> Problem description:
Copy the data below exactly.
======== Data for review
Lemma executeScenario_shell depth scenario e info shell :
  currentExecutionInfo e = Some info ->
  shellOf depth e scenario = Some shell ->
  exists e1,
    (setCurrentScenario (Some (scenarioInfoOf scenario)) ;;
     addAllItemsForScenarioExecution FromDataTableRow PopulateConceptDynamicParams
       GetResolvedParams depth scenario (NewProtoScenario scenario)) e
    = Some (shell, e1)
    /\ agree (steps e) (steps e1)
    /\ resolveFrame (enterScenario scenario info e) e1.
Proof.
  intros Hinfo Hshell.
  destruct (addAllItemsForScenarioExecution_pure FromDataTableRow
              PopulateConceptDynamicParams GetResolvedParams (steps e) (errMap e)
              (FromDataTableRow (DataTable (specification e)) (currentTableRow e))
              depth scenario shell (enterScenario scenario info e))
    as (e1 & Hrun & Hagree & Hframe).
  - exact Hshell.
  - apply agree_refl.
  - split; reflexivity.
  - exists e1. split; [|split; assumption].
    unfold bind at 1, setCurrentScenario, getExecutionInfo. unfold bind at 1. unfold bind at 1.
    unfold gets. rewrite Hinfo. simpl. exact Hrun.
Qed.

Lemma executeScenario_skipped depth scenario e info sr errs shell texts :
  currentExecutionInfo e = Some info ->
  specResult e = Some sr ->
  scenarioErrs (errMap e) !! scenarioPtr scenario = Some errs ->
  shellOf depth e scenario = Some shell ->
  skipErrorTexts (steps e) errs = Some texts ->
  exists e1,
    executeScenario FromDataTableRow PopulateConceptDynamicParams GetResolvedParams
      depth scenario e
    = Some (setSkipErrors texts
              (setScenarioSkipped (Some true) (setScenarioSkipped (Some false) shell)),
            set_specResult
              (Some (setScenarioSkippedCount (add64 (ScenarioSkippedCount sr) 1) sr)) e1)
    /\ agree (steps e) (steps e1)
    /\ resolveFrame (enterScenario scenario info e) e1.
Proof.
  intros Hinfo Hsr Herrs Hshell Htexts.
  destruct (executeScenario_shell depth scenario e info shell Hinfo Hshell)
    as (e1 & Hrun & Hagree & Hframe).
  exists e1. split; [|split; assumption].
  unfold executeScenario.
  apply bind_inv in Hrun. destruct Hrun as (u & e0 & Hset & Hadd).
  rewrite (bind_step _ _ _ _ _ Hset).
  rewrite (bind_step _ _ _ _ _ Hadd).
  assert (Hmap : errMap e1 = errMap e) by apply Hframe.
  assert (Hsr1 : specResult e1 = Some sr) by (rewrite <- Hsr; apply Hframe).
  unfold bind at 1, gets at 1. rewrite Hmap.
  destruct (decide (is_Some (scenarioErrs (errMap e) !! scenarioPtr scenario)))
    as [_|Hn]; [|exfalso; apply Hn; rewrite Herrs; eexists; reflexivity].
  unfold setSkipInfoInResult, modifySpecResult, getSpecResult.
  unfold bind at 1. unfold bind at 1. unfold bind at 1. unfold gets at 1.
  rewrite Hsr1. simpl deref. unfold ret at 1. unfold modify at 1.
  unfold bind at 1, gets at 1. simpl errMap. rewrite Hmap, Herrs. simpl default.
  rewrite (bind_step _ _ _ _ _
             (formatSkipErrors_eq (steps e) errs texts (set_specResult _ e1) Htexts Hagree)).
  reflexivity.
Qed.

(** C7: a scenario that is in the scenario skip map, executed when its shell
    can be materialised and the steps of its validation errors exist, gives a
    result that is marked skipped and carries one skip error per validation
    error, of the form [<file>:<line>: <message>. <line text>], in order; the
    count of skipped scenarios of the specification grows by exactly one (in
    64-bit arithmetic); nothing is sent to the runner and nothing is notified
    to the plugins. *)
Theorem skipped_scenario_is_marked_counted_and_not_run :
  forall depth scenario e info sr errs shell texts,
    currentExecutionInfo e = Some info ->
    specResult e = Some sr ->
    scenarioErrs (errMap e) !! scenarioPtr scenario = Some errs ->
    shellOf depth e scenario = Some shell ->
    skipErrorTexts (steps e) errs = Some texts ->
    exists result e',
      executeScenario FromDataTableRow PopulateConceptDynamicParams GetResolvedParams
        depth scenario e = Some (result, e')
      /\ ProtoScenario_Skipped result = Some true
      /\ ProtoScenario_SkipErrors result = texts
      /\ Forall2 (fun err text =>
                    exists step,
                      steps e !! err_step err = Some step
                      /\ text = err_fileName err +:+ ":" +:+ pretty (LineNo step)
                                +:+ ": " +:+ err_message err +:+ ". "
                                +:+ LineText step)
           errs texts
      /\ ScenarioSkippedCount <$> specResult e'
         = Some (add64 (ScenarioSkippedCount sr) 1)
      /\ (inRange64 (ScenarioSkippedCount sr + 1) ->
          ScenarioSkippedCount <$> specResult e' = Some (ScenarioSkippedCount sr + 1))
      /\ sent e' = sent e
      /\ notified e' = notified e.
Proof.
  intros depth scenario e info sr errs shell texts Hinfo Hsr Herrs Hshell Htexts.
  destruct (executeScenario_skipped depth scenario e info sr errs shell texts
              Hinfo Hsr Herrs Hshell Htexts) as (e1 & Hrun & _ & Hframe).
  eexists _, _. split; [exact Hrun|].
  split; [reflexivity|]. split; [reflexivity|].
  split; [apply skipErrorTexts_form, Htexts|].
  split; [reflexivity|].
  split; [intros Hrange; simpl; unfold add64; rewrite wrap64_id by exact Hrange; reflexivity|].
  destruct Hframe as (_ & _ & _ & Hsent & Hnot & _).
  split; [exact Hsent|exact Hnot].
Qed.

End Scenarios.

(** A specification with one scenario of one step, [Say hello] on line 3,
    whose implementation is missing: the step is in the step skip map and the
    scenario in the scenario skip map. *)
Definition noLookup (t : Table) (row : Z) : ArgLookup := [].

Definition keepLookup (own : ArgLookup) (parent : option ArgLookup) (row : ArgLookup)
    : ArgLookup := own.

Definition noParams (args : list StepArg) (concept : option ArgLookup) (row : ArgLookup)
    : list ProtoParameter := [].

Definition helloStep : Step :=
  mkStep 3 "Say hello" "Say hello" [] false [] [] [] None.

Definition helloScenario : Scenario :=
  mkScenario 7%nat "Greeting" None [Item_Step 0%nat].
================
> Answer space:
Lemma executeScenario_shell depth scenario e info shell :
  currentExecutionInfo e = Some info ->
  shellOf depth e scenario = Some shell ->
  exists e1,
    (setCurrentScenario (Some (scenarioInfoOf scenario)) ;;
     addAllItemsForScenarioExecution FromDataTableRow PopulateConceptDynamicParams
       GetResolvedParams depth scenario (NewProtoScenario scenario)) e
    = Some (shell, e1)
    /\ agree (steps e) (steps e1)
    /\ resolveFrame (enterScenario scenario info e) e1.
Proof.
  intros Hinfo Hshell.
  destruct (addAllItemsForScenarioExecution_pure FromDataTableRow
              PopulateConceptDynamicParams GetResolvedParams (steps e) (errMap e)
              (FromDataTableRow (DataTable (specification e)) (currentTableRow e))
              depth scenario shell (enterScenario scenario info e))
    as (e1 & Hrun & Hagree & Hframe).
  - exact Hshell.
  - apply agree_refl.
  - split; reflexivity.
  - exists e1. split; [|split; assumption].
    unfold bind at 1, setCurrentScenario, getExecutionInfo. unfold bind at 1. unfold bind at 1.
    unfold gets. rewrite Hinfo. simpl. exact Hrun.
Qed.

Lemma executeScenario_skipped depth scenario e info sr errs shell texts :
  currentExecutionInfo e = Some info ->
  specResult e = Some sr ->
  scenarioErrs (errMap e) !! scenarioPtr scenario = Some errs ->
  shellOf depth e scenario = Some shell ->
  skipErrorTexts (steps e) errs = Some texts ->
  exists e1,
    executeScenario FromDataTableRow PopulateConceptDynamicParams GetResolvedParams
      depth scenario e
    = Some (setSkipErrors texts
              (setScenarioSkipped (Some true) (setScenarioSkipped (Some false) shell)),
            set_specResult
              (Some (setScenarioSkippedCount (add64 (ScenarioSkippedCount sr) 1) sr)) e1)
    /\ agree (steps e) (steps e1)
    /\ resolveFrame (enterScenario scenario info e) e1.
Proof.
  intros Hinfo Hsr Herrs Hshell Htexts.
  destruct (executeScenario_shell depth scenario e info shell Hinfo Hshell)
    as (e1 & Hrun & Hagree & Hframe).
  exists e1. split; [|split; assumption].
  unfold executeScenario.
  apply bind_inv in Hrun. destruct Hrun as (u & e0 & Hset & Hadd).
  rewrite (bind_step _ _ _ _ _ Hset).
  rewrite (bind_step _ _ _ _ _ Hadd).
  assert (Hmap : errMap e1 = errMap e) by apply Hframe.
  assert (Hsr1 : specResult e1 = Some sr) by (rewrite <- Hsr; apply Hframe).
  unfold bind at 1, gets at 1. rewrite Hmap.
  destruct (decide (is_Some (scenarioErrs (errMap e) !! scenarioPtr scenario)))
    as [_|Hn]; [|exfalso; apply Hn; rewrite Herrs; eexists; reflexivity].
  unfold setSkipInfoInResult, modifySpecResult, getSpecResult.
  unfold bind at 1. unfold bind at 1. unfold bind at 1. unfold gets at 1.
  rewrite Hsr1. simpl deref. unfold ret at 1. unfold modify at 1.
  unfold bind at 1, gets at 1. simpl errMap. rewrite Hmap, Herrs. simpl default.
  rewrite (bind_step _ _ _ _ _
             (formatSkipErrors_eq (steps e) errs texts (set_specResult _ e1) Htexts Hagree)).
  reflexivity.
Qed.

(** C7: a scenario that is in the scenario skip map, executed when its shell
    can be materialised and the steps of its validation errors exist, gives a
    result that is marked skipped and carries one skip error per validation
    error, of the form [<file>:<line>: <message>. <line text>], in order; the
    count of skipped scenarios of the specification grows by exactly one (in
    64-bit arithmetic); nothing is sent to the runner and nothing is notified
    to the plugins. *)
Theorem skipped_scenario_is_marked_counted_and_not_run :
  forall depth scenario e info sr errs shell texts,
    currentExecutionInfo e = Some info ->
    specResult e = Some sr ->
    scenarioErrs (errMap e) !! scenarioPtr scenario = Some errs ->
    shellOf depth e scenario = Some shell ->
    skipErrorTexts (steps e) errs = Some texts ->
    exists result e',
      executeScenario FromDataTableRow PopulateConceptDynamicParams GetResolvedParams
        depth scenario e = Some (result, e')
      /\ ProtoScenario_Skipped result = Some true
      /\ ProtoScenario_SkipErrors result = texts
      /\ Forall2 (fun err text =>
                    exists step,
                      steps e !! err_step err = Some step
                      /\ text = err_fileName err +:+ ":" +:+ pretty (LineNo step)
                                +:+ ": " +:+ err_message err +:+ ". "
                                +:+ LineText step)
           errs texts
      /\ ScenarioSkippedCount <$> specResult e'
         = Some (add64 (ScenarioSkippedCount sr) 1)
      /\ (inRange64 (ScenarioSkippedCount sr + 1) ->
          ScenarioSkippedCount <$> specResult e' = Some (ScenarioSkippedCount sr + 1))
      /\ sent e' = sent e
      /\ notified e' = notified e.
Proof.
  intros depth scenario e info sr errs shell texts Hinfo Hsr Herrs Hshell Htexts.
  destruct (executeScenario_skipped depth scenario e info sr errs shell texts
              Hinfo Hsr Herrs Hshell Htexts) as (e1 & Hrun & _ & Hframe).
  eexists _, _. split; [exact Hrun|].
  split; [reflexivity|]. split; [reflexivity|].
  split; [apply skipErrorTexts_form, Htexts|].
  split; [reflexivity|].
  split; [intros Hrange; simpl; unfold add64; rewrite wrap64_id by exact Hrange; reflexivity|].
  destruct Hframe as (_ & _ & _ & Hsent & Hnot & _).
  split; [exact Hsent|exact Hnot].
Qed.

End Scenarios.

(** A specification with one scenario of one step, [Say hello] on line 3,
    whose implementation is missing: the step is in the step skip map and the
    scenario in the scenario skip map. *)
Definition noLookup (t : Table) (row : Z) : ArgLookup := [].

Definition keepLookup (own : ArgLookup) (parent : option ArgLookup) (row : ArgLookup)
    : ArgLookup := own.

Definition noParams (args : list StepArg) (concept : option ArgLookup) (row : ArgLookup)
    : list ProtoParameter := [].

Definition helloStep : Step :=
  mkStep 3 "Say hello" "Say hello" [] false [] [] [] None.

Definition helloScenario : Scenario :=
  mkScenario 7%nat "Greeting" None [Item_Step 0%nat].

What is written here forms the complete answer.